(** * Binary Ninja MCP bridge: transport client, identifier handling and
      operation handlers

    A shallow embedding of [bridge/src/client.ts] and [bridge/src/index.ts].
    A JavaScript string is modelled by the Rocq string of its UTF-8 bytes, the
    values a response carries as an untyped [jsval], exceptions as an explicit
    outcome, and the network as an oracle together with the log of requests
    that were issued.  The HTTP library stands between the two: it decides
    by the status of a response whether the promise of a request resolves. *)

From Stdlib Require Import String Ascii List ZArith Lia Bool.
From Stdlib Require Import DecimalString.
Import ListNotations.
Local Open Scope string_scope.
Local Open Scope Z_scope.

(** ** JavaScript string primitives *)

Module JsString.

Definition newline : ascii := "010"%char.

(** White space, as [String.prototype.trim] removes it and [parseInt]
    skips it, is the characters WhiteSpace and LineTerminator of ECMAScript.
    Those of one byte: TAB, LF, VT, FF, CR and SPACE. *)
Definition is_white (c : ascii) : bool :=
  let n := nat_of_ascii c in
  ((9 <=? n) && (n <=? 13))%nat || (n =? 32)%nat.

(** Of two bytes: the no-break space U+00A0, encoded C2 A0. *)
Definition is_white2 (c d : ascii) : bool :=
  ((nat_of_ascii c =? 194) && (nat_of_ascii d =? 160))%nat.

(** Of three bytes: U+1680 (E1 9A 80), U+2000 to U+200A (E2 80 80 to
    E2 80 8A), the line and paragraph separators U+2028 and U+2029
    (E2 80 A8, E2 80 A9), U+202F (E2 80 AF), U+205F (E2 81 9F), U+3000
    (E3 80 80) and the byte order mark U+FEFF (EF BB BF). *)
Definition is_white3 (c d e : ascii) : bool :=
  let a := nat_of_ascii c in
  let b := nat_of_ascii d in
  let n := nat_of_ascii e in
  ((a =? 225) && (b =? 154) && (n =? 128)
   || (a =? 226) && (b =? 128)
        && (((128 <=? n) && (n <=? 138)) || (n =? 168) || (n =? 169) || (n =? 175))
   || (a =? 226) && (b =? 129) && (n =? 159)
   || (a =? 227) && (b =? 128) && (n =? 128)
   || (a =? 239) && (b =? 187) && (n =? 191))%nat.

Definition is_digit (c : ascii) : bool :=
  let n := nat_of_ascii c in ((48 <=? n) && (n <=? 57))%nat.

(** The text that follows the white-space character [s] begins with, when
    it begins with one. *)
Definition skip_white (s : string) : option string :=
  match s with
  | String c r =>
      if is_white c then Some r
      else match r with
           | String d r2 =>
               if is_white2 c d then Some r2
               else match r2 with
                    | String e r3 => if is_white3 c d e then Some r3 else None
                    | EmptyString => None
                    end
           | EmptyString => None
           end
  | EmptyString => None
  end.
(* ===== verification/CMemory.v ===== *)
(** The caller's memory as the C entry points of both crates see it.

    The host owns [storage], a list of allocations. Typed values that Rust code has
    placed there are [objects] at their base address, each with the extent and
    alignment its layout fixes; plain data is kept byte by byte in [bytes]. A typed
    read of an address that holds no such object and any access outside [storage] are
    undefined behaviour. [core::ptr::write] replaces whatever it overlaps, so two
    writes through aliasing pointers do not both survive: the entry points' overlap
    checks matter. [drop_in_place] ends the object's life and leaves raw storage. *)

From stdpp Require Import gmap.
From S2P Require Import Prelude.
Local Open Scope Z_scope.

(** * Layout *)

(** [repr(C)]: fields in order, each rounded up to its alignment, the whole rounded up
    to the alignment of the struct. *)
Fixpoint fields_end (off : Z) (fields : list (Z * Z)) : Z :=
  match fields with
  | [] => off
  | (size, align) :: fs => fields_end (align_up off align + size) fs
  end.

Definition repr_C (align : Z) (fields : list (Z * Z)) : Z := align_up (fields_end 0 fields) align.

(** The values a crate places in the host's memory. *)
Class Universe (U : Type) : Type := {
  extent : U -> Z;
  alignment : U -> Z
}.

(** A C-visible type of that universe: [size_of::<T>()], [align_of::<T>()]. *)
Class CType (U T : Type) `{Universe U} : Type := {
  wrap : T -> U;
  unwrap : U -> option T;
  csize : Z;
  calign : Z;
  unwrap_wrap : forall x, unwrap (wrap x) = Some x;
  unwrap_Some : forall u x, unwrap u = Some x -> u = wrap x;
  wrap_extent : forall x, extent (wrap x) = csize;
  wrap_alignment : forall x, alignment (wrap x) = calign
}.
Arguments csize {U} T {_ _}.
Arguments calign {U} T {_ _}.

(** * Memory *)

Record cmem (U : Type) : Type := MkMem {
  storage : list (Z * Z);
  objects : gmap Z U;
  bytes : gmap Z byte
}.
Arguments MkMem {U} storage objects bytes.
Arguments storage {U}.
Arguments objects {U}.
Arguments bytes {U}.

(** [a] is one of the [n] addresses from [p]. *)
Definition within (p n a : Z) : Prop := p <= a < p + n.

(** Two address ranges have an address in common. *)
Definition meets (p n q k : Z) : Prop := exists a, within p n a /\ within q k a.

#[export] Instance within_dec p n a : Decision (within p n a).
Proof. apply _. Defined.

(** For ranges that are not empty, the usual comparison. *)
Lemma meets_iff (p n q k : Z) : 0 < n -> 0 < k -> meets p n q k <-> p < q + k /\ q < p + n.
Proof.
  intros Hn Hk. unfold meets, within. split; [intros [a ?]; lia|].
  intros. exists (Z.max p q). lia.
Qed.

#[export] Instance meets_dec p n q k : Decision (meets p n q k).
Proof.
  refine (cast_if (decide (0 < n /\ 0 < k /\ p < q + k /\ q < p + n)));
    unfold meets, within in *.
  - abstract (exists (Z.max p q); lia).
  - abstract (intros [a ?]; lia).
Defined.

Lemma meets_sym (p n q k : Z) : meets p n q k <-> meets q k p n.
Proof. unfold meets. naive_solver. Qed.

Section memory.
Context {U : Type} `{Universe U}.

Definition mapped (p n : Z) (m : cmem U) : bool :=
  existsb (fun '(b, l) => (b <=? p) && (p + n <=? b + l)) (storage m).

(** What survives a write to the [n] addresses from [p]. *)
Definition clobber (p n : Z) (m : cmem U) : cmem U :=
  MkMem (storage m)
        (filter (fun au => ~ meets p n au.1 (extent au.2)) (objects m))
        (filter (fun ab => ~ within p n ab.1) (bytes m)).

Definition put_object (p : Z) (u : U) (m : cmem U) : cmem U :=
  MkMem (storage m) (<[p := u]> (objects m)) (bytes m).

Definition place (p : Z) (u : U) (m : cmem U) : cmem U :=
  put_object p u (clobber p (extent u) m).

Definition remove (p : Z) (m : cmem U) : cmem U :=
  MkMem (storage m) (delete p (objects m)) (bytes m).

(** ** Typed access *)

Definition object_at {T} `{CType U T} (p : Z) (m : cmem U) : option T := objects m !! p ≫= unwrap.

(** [&*p], [*p] *)
Definition ptr_read {T} `{CType U T} (p : Z) : M (cmem U) T :=
  m ← get; return_or_ub (object_at p m).

(** [core::ptr::write] *)
Definition ptr_write {T} `{CType U T} (p : Z) (x : T) : M (cmem U) unit :=
  m ← get; if mapped p (csize T) m then put (place p (wrap x) m) else undefined.

(** A store through the [&mut] reference to an object that is there. *)
Definition ptr_update {T} `{CType U T} (p : Z) (x : T) : M (cmem U) unit :=
  modify (put_object p (wrap x)).

(** [core::ptr::drop_in_place] of a type without a destructor. *)
Definition ptr_drop {T} `{CType U T} (p : Z) : M (cmem U) unit :=
  (ptr_read p : M (cmem U) T) ;; modify (remove p).

(** ** Plain data *)

Definition bytes_at (p : Z) (n : nat) (m : cmem U) : option (list byte) :=
  mapM (fun a => bytes m !! a) (seqZ p (Z.of_nat n)).

Definition put_bytes (p : Z) (l : list byte) (m : cmem U) : cmem U :=
  MkMem (storage m) (objects m) (map_seqZ p l ∪ bytes m).

Definition place_bytes (p : Z) (l : list byte) (m : cmem U) : cmem U :=
  put_bytes p l (clobber p (zlen l) m).

Definition read_bytes (p : Z) (n : nat) : M (cmem U) (list byte) :=
  m ← get; return_or_ub (bytes_at p n m).

Definition write_bytes (p : Z) (l : list byte) : M (cmem U) unit :=
  m ← get;
  if (zlen l =? 0) || mapped p (zlen l) m then put (place_bytes p l m) else undefined.
(* ===== verification/RtosHost.v ===== *)
(** The platform boundary of shawncore-rtos-sync: the error types of error.rs and
    ffi_error.rs, the callback registry of ffi_callbacks.rs and the panic hook.

    The registry is a record of optional function addresses, [None] where the
    source stores a null pointer. Every call that reaches a registered callback
    appends an event to [trace]; a call through an empty slot invokes the panic
    hook and never returns ([Halted]). What the two value-returning callbacks
    answer belongs to the host, so it is a parameter ([HostAnswers]). *)

From S2P Require Import Prelude.
Local Open Scope Z_scope.

(** * Errors *)

Inductive AllocatorError : Type :=
| AllocOutOfMemory
| AllocAddressOutOfBounds
| AllocInvalidAlignment
| AllocLockContention
| AllocDoubleFree
| AllocNotInitialized
| AllocAlreadyInitialized.

Inductive IpcError : Type :=
| IpcQueueFull
| IpcNotInitialized
| IpcAlreadyInitialized
| IpcInvalidMemory.

Inductive SchedulerError : Type :=
| TaskFault.

Inductive ShawncoreRtosErr : Type :=
| RtosSuccess
| RtosOutOfMemory
| RtosAddressOutOfBounds
| RtosInvalidAlignment
| RtosLockContention
| RtosDoubleFree
| RtosNotInitialized
| RtosAlreadyInitialized
| RtosQueueFull
| RtosInvalidMemory
| RtosQueueEmpty
| RtosTaskFault
| RtosInvalidState
| RtosPanic.

(** The C discriminants of the enumeration. *)
Definition rtos_code (e : ShawncoreRtosErr) : Z :=
  match e with
  | RtosSuccess => 0
  | RtosOutOfMemory => 1
  | RtosAddressOutOfBounds => 2
  | RtosInvalidAlignment => 3
  | RtosLockContention => 4
  | RtosDoubleFree => 5
  | RtosNotInitialized => 6
  | RtosAlreadyInitialized => 7
  | RtosQueueFull => 8
  | RtosInvalidMemory => 9
  | RtosQueueEmpty => 12
  | RtosTaskFault => 10
  | RtosInvalidState => 11
  | RtosPanic => 99
  end.

Definition rtos_of_allocator (err : AllocatorError) : ShawncoreRtosErr :=
  match err with
  | AllocOutOfMemory => RtosOutOfMemory
  | AllocAddressOutOfBounds => RtosAddressOutOfBounds
  | AllocInvalidAlignment => RtosInvalidAlignment
  | AllocLockContention => RtosLockContention
  | AllocDoubleFree => RtosDoubleFree
  | AllocNotInitialized => RtosNotInitialized
  | AllocAlreadyInitialized => RtosAlreadyInitialized
  end.

Definition rtos_of_ipc (err : IpcError) : ShawncoreRtosErr :=
  match err with
  | IpcQueueFull => RtosQueueFull
  | IpcNotInitialized => RtosNotInitialized
  | IpcAlreadyInitialized => RtosAlreadyInitialized
  | IpcInvalidMemory => RtosInvalidMemory
  end.

Definition rtos_of_scheduler (err : SchedulerError) : ShawncoreRtosErr :=
  match err with TaskFault => RtosTaskFault end.

#[export] Instance AllocatorError_eq_dec : EqDecision AllocatorError.
Proof. solve_decision. Defined.
#[export] Instance IpcError_eq_dec : EqDecision IpcError.
Proof. solve_decision. Defined.
#[export] Instance ShawncoreRtosErr_eq_dec : EqDecision ShawncoreRtosErr.
Proof. solve_decision. Defined.

(** * Callback registry *)

Definition FnPtr : Type := Z.

Inductive event : Type :=
| EvPanicHook (cb : FnPtr)
| EvDisableInterrupts (cb : FnPtr) (flags : Z)
| EvRestoreInterrupts (cb : FnPtr) (flags : Z)
| EvReadClock (cb : FnPtr) (now : Z)
| EvCacheInvalidate (cb : FnPtr) (ptr len : Z)
| EvCacheFlush (cb : FnPtr) (ptr len : Z)
| EvPetWatchdog (cb : FnPtr).

Record Host : Type := MkHost {
  PANIC_CALLBACK : option FnPtr;
  DISABLE_INTERRUPTS_CB : option FnPtr;
  RESTORE_INTERRUPTS_CB : option FnPtr;
  READ_MONOTONIC_CLOCK_CB : option FnPtr;
  CACHE_INVALIDATE_CB : option FnPtr;
  CACHE_FLUSH_CB : option FnPtr;
  PET_WATCHDOG_CB : option FnPtr;
  trace : list event
}.

(** What the host answers, as a function of the callback and of what happened
    before. *)
Class HostAnswers : Type := {
  interrupt_flags : FnPtr -> list event -> Z;
  clock_reading : FnPtr -> list event -> Z
}.

(** No callback is registered at program start. *)
Definition host_boot : Host := MkHost None None None None None None None [].

Definition log (e : event) (h : Host) : Host :=
  MkHost (PANIC_CALLBACK h) (DISABLE_INTERRUPTS_CB h) (RESTORE_INTERRUPTS_CB h)
         (READ_MONOTONIC_CLOCK_CB h) (CACHE_INVALIDATE_CB h) (CACHE_FLUSH_CB h)
         (PET_WATCHDOG_CB h) (trace h ++ [e]).

Definition register_panic_hook (cb : option FnPtr) (h : Host) : Host :=
  MkHost cb (DISABLE_INTERRUPTS_CB h) (RESTORE_INTERRUPTS_CB h)
         (READ_MONOTONIC_CLOCK_CB h) (CACHE_INVALIDATE_CB h) (CACHE_FLUSH_CB h)
         (PET_WATCHDOG_CB h) (trace h).

Definition register_disable_interrupts (cb : option FnPtr) (h : Host) : Host :=
  MkHost (PANIC_CALLBACK h) cb (RESTORE_INTERRUPTS_CB h)
         (READ_MONOTONIC_CLOCK_CB h) (CACHE_INVALIDATE_CB h) (CACHE_FLUSH_CB h)
         (PET_WATCHDOG_CB h) (trace h).

Definition register_restore_interrupts (cb : option FnPtr) (h : Host) : Host :=
  MkHost (PANIC_CALLBACK h) (DISABLE_INTERRUPTS_CB h) cb
         (READ_MONOTONIC_CLOCK_CB h) (CACHE_INVALIDATE_CB h) (CACHE_FLUSH_CB h)
         (PET_WATCHDOG_CB h) (trace h).

Definition register_read_monotonic_clock (cb : option FnPtr) (h : Host) : Host :=
  MkHost (PANIC_CALLBACK h) (DISABLE_INTERRUPTS_CB h) (RESTORE_INTERRUPTS_CB h)
         cb (CACHE_INVALIDATE_CB h) (CACHE_FLUSH_CB h)
         (PET_WATCHDOG_CB h) (trace h).

Definition register_cache_invalidate (cb : option FnPtr) (h : Host) : Host :=
  MkHost (PANIC_CALLBACK h) (DISABLE_INTERRUPTS_CB h) (RESTORE_INTERRUPTS_CB h)
         (READ_MONOTONIC_CLOCK_CB h) cb (CACHE_FLUSH_CB h)
         (PET_WATCHDOG_CB h) (trace h).

Definition register_cache_flush (cb : option FnPtr) (h : Host) : Host :=
  MkHost (PANIC_CALLBACK h) (DISABLE_INTERRUPTS_CB h) (RESTORE_INTERRUPTS_CB h)
         (READ_MONOTONIC_CLOCK_CB h) (CACHE_INVALIDATE_CB h) cb
         (PET_WATCHDOG_CB h) (trace h).

Definition register_pet_watchdog (cb : option FnPtr) (h : Host) : Host :=
  MkHost (PANIC_CALLBACK h) (DISABLE_INTERRUPTS_CB h) (RESTORE_INTERRUPTS_CB h)
         (READ_MONOTONIC_CLOCK_CB h) (CACHE_INVALIDATE_CB h) (CACHE_FLUSH_CB h)
         cb (trace h).

Definition invoke_panic_hook : M Host unit :=
  fun h =>
    match PANIC_CALLBACK h with
    | Some cb => Done tt (log (EvPanicHook cb) h)
    | None => Done tt h
    end.

(** The shape every host call shares: load the slot; when it is null invoke
    the panic hook and spin for ever; otherwise call through the pointer. *)
Definition call_host {A} (slot : Host -> option FnPtr) (call : FnPtr -> M Host A) : M Host A :=
  fun h =>
    match slot h with
    | None => (invoke_panic_hook ;; halt) h
    | Some cb => call cb h
    end.

Section host_calls.
Context `{HostAnswers}.

Definition disable_and_save : M Host Z :=
  call_host DISABLE_INTERRUPTS_CB (fun cb h =>
    let flags := interrupt_flags cb (trace h) in
    Done flags (log (EvDisableInterrupts cb flags) h)).

Definition host_read_monotonic_clock : M Host Z :=
  call_host READ_MONOTONIC_CLOCK_CB (fun cb h =>
    let now := clock_reading cb (trace h) in
    Done now (log (EvReadClock cb now) h)).

End host_calls.

Definition restore (flags : Z) : M Host unit :=
  call_host RESTORE_INTERRUPTS_CB (fun cb h => Done tt (log (EvRestoreInterrupts cb flags) h)).

Definition host_cache_invalidate (ptr len : Z) : M Host unit :=
  call_host CACHE_INVALIDATE_CB (fun cb h => Done tt (log (EvCacheInvalidate cb ptr len) h)).

Definition host_cache_flush (ptr len : Z) : M Host unit :=
  call_host CACHE_FLUSH_CB (fun cb h => Done tt (log (EvCacheFlush cb ptr len) h)).

Definition host_pet_watchdog : M Host unit :=
  call_host PET_WATCHDOG_CB (fun cb h => Done tt (log (EvPetWatchdog cb) h)).

(** * Lemmas *)

(** A host whose registry agrees with [h]: the calls only extend the trace. *)
Definition same_registry (h h' : Host) : Prop :=
  PANIC_CALLBACK h' = PANIC_CALLBACK h /\
  DISABLE_INTERRUPTS_CB h' = DISABLE_INTERRUPTS_CB h /\
  RESTORE_INTERRUPTS_CB h' = RESTORE_INTERRUPTS_CB h /\
  READ_MONOTONIC_CLOCK_CB h' = READ_MONOTONIC_CLOCK_CB h /\
  CACHE_INVALIDATE_CB h' = CACHE_INVALIDATE_CB h /\
  CACHE_FLUSH_CB h' = CACHE_FLUSH_CB h /\
  PET_WATCHDOG_CB h' = PET_WATCHDOG_CB h.

#[export] Instance same_registry_equiv : Equivalence same_registry.
Proof.
  split.
  - by intros h.
  - unfold same_registry. intros h h' H. by destruct_and!.
  - unfold same_registry. intros h1 h2 h3 H1 H2. destruct_and!. split_and!; congruence.
Qed.

Lemma log_same_registry (e : event) (h : Host) : same_registry h (log e h).
Proof. by destruct h. Qed.

Lemma trace_log (e : event) (h : Host) : trace (log e h) = trace h ++ [e].
Proof. done. Qed.

Lemma call_host_null {A} (slot : Host -> option FnPtr) (call : FnPtr -> M Host A) (h : Host) :
  slot h = None -> exists h', call_host slot call h = Halted h'.
Proof.
  intros E. unfold call_host. rewrite E. msimpl. unfold invoke_panic_hook.
  destruct (PANIC_CALLBACK h); eauto.
Qed.

Lemma host_cache_flush_ok (cb ptr len : Z) (h : Host) :
  CACHE_FLUSH_CB h = Some cb ->
  host_cache_flush ptr len h = Done tt (log (EvCacheFlush cb ptr len) h).
Proof. intros E. unfold host_cache_flush, call_host. by rewrite E. Qed.

Lemma host_cache_invalidate_ok (cb ptr len : Z) (h : Host) :
  CACHE_INVALIDATE_CB h = Some cb ->
  host_cache_invalidate ptr len h = Done tt (log (EvCacheInvalidate cb ptr len) h).
Proof. intros E. unfold host_cache_invalidate, call_host. by rewrite E. Qed.

Lemma host_pet_watchdog_ok (cb : Z) (h : Host) :
  PET_WATCHDOG_CB h = Some cb ->
  host_pet_watchdog h = Done tt (log (EvPetWatchdog cb) h).
Proof. intros E. unfold host_pet_watchdog, call_host. by rewrite E. Qed.

(** A host with every callback registered, for concrete runs. *)
Definition sample_host : Host :=
  MkHost (Some 1) (Some 2) (Some 3) (Some 4) (Some 5) (Some 6) (Some 7) [].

What the task asks: In the listing, find each line with the string "calign" and copy it.

Response below:
  calign : Z;
  wrap_alignment : forall x, alignment (wrap x) = calign
Arguments calign {U} T {_ _}.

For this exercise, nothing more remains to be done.